Dr. Bhabatosh Das

Dr. Bhabatosh Das

Centre for Human Microbial Ecology,
THSTI, India.

I am a Molecular Biologist trained in Indian Institute of Chemical Biology (IICB), Kolkata and Institute of Integrative Biology of the Cell (I2CB), France. Currently, I am working as Assistant Professor in Translational Health Science and Technology Institute (THSTI), Dept. of Biotechnology, Govt. of India. My current research focus is oriented to understand-

i) The ecological principles of the microbial communities inhibiting in the human body and their role in health and diseases. The human gastrointestinal tract, the major site of nutrient assimilation and micronutrient production, is populated with trillions of microbial species from all the three domains of life. Bacterial species, in particular, play crucial role in the digestion of complex dietary polysaccharides by providing several enzymatic functions that are not encoded in the human genome. Healthy immune system and balanced community of gut microbiota are crucial for human health. Abrupt changes in microbiota (dysbiosis) can potentiate several health disorders including malnourishment, inflammatory bowel disease, metabolic and neuronal diseases, colorectal cancer, coronary heart disease, rheumatoid arthritis, autoimmune and psychiatric disorders.

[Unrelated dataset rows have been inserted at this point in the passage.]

(** * ConQuotas (RootfsQuota): identifier pool, state store and reconciliation

    A shallow embedding of the Go packages [pkg/xfs], [pkg/config],
    [pkg/handler] and of the stand-alone program [test/main.go], followed by
    the properties of the specification that concern them.

    Conventions of the embedding:
    - a Go [uint32] is a [Z] in [0, 2^32); the only arithmetic on it in the
      code is [id++], written [wrap32 (id + 1)];
    - a Go map is a stdpp [gmap]; reading a missing key of a
      [map[uint32]bool] yields [false];
    - a Go [error] is an [option error] ([None] is [nil]); a function with
      results [(T, error)] returns a pair, because Go returns both values;
    - everything outside the process (files, the [xfs_io] and [xfs_quota]
      tools, containerd, [encoding/json], [regexp], [strconv]) is an
      [Externals] record of operations over an abstract world;
    - logging calls are left out: they have no effect on the state. *)

From Stdlib Require Import ZArith String List Lia DecimalString.
From stdpp Require Import base option gmap strings list.

Local Open Scope string_scope.
Local Open Scope Z_scope.
Local Open Scope list_scope.

(** ** Go values shared by the packages *)

Definition wrap32 (z : Z) : Z := z mod 2 ^ 32.

Definition max_uint32 : Z := 2 ^ 32 - 1.

Inductive error : Type :=
| ErrNotExist                 (* an error that [os.IsNotExist] recognises *)
| Errorf (format : string)    (* [fmt.Errorf(format, ...)], arguments elided *)
| ErrExternal (msg : string). (* any other error of a library or a tool *)

Definition os_IsNotExist (err : option error) : bool :=
  match err with
  | Some ErrNotExist => true
  | _ => false
  end.

(** [strings.HasPrefix] and [strings.TrimPrefix] *)
Definition HasPrefix (s pre : string) : bool := String.prefix pre s.

Definition TrimPrefix (s pre : string) : string :=
  if HasPrefix s pre
  then String.substring (String.length pre)
                        (String.length s - String.length pre) s
  else s.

ii) The genomic repertoires of gut microbiota by adopting functional metagenomics approaches. We wish to understand the mechanisms that connenct the human gut microbiota to the efficacy and toxicity of xenobiotics, including antimicrobial drugs and complex dietary compounds and how gut microbiota contribute in the dissemination of antimicrobial resistance traits in enteric pathogens. The genes encoding antibiotic resistance (AMR) are physically linked with mobile genetic elements and could disseminate vertically to the progeny and laterally to the distantly related microbial species. Consequently, the AMR genes present in the chromosome of gut commensals could be a potential source of resistance functions for the enteric pathogens.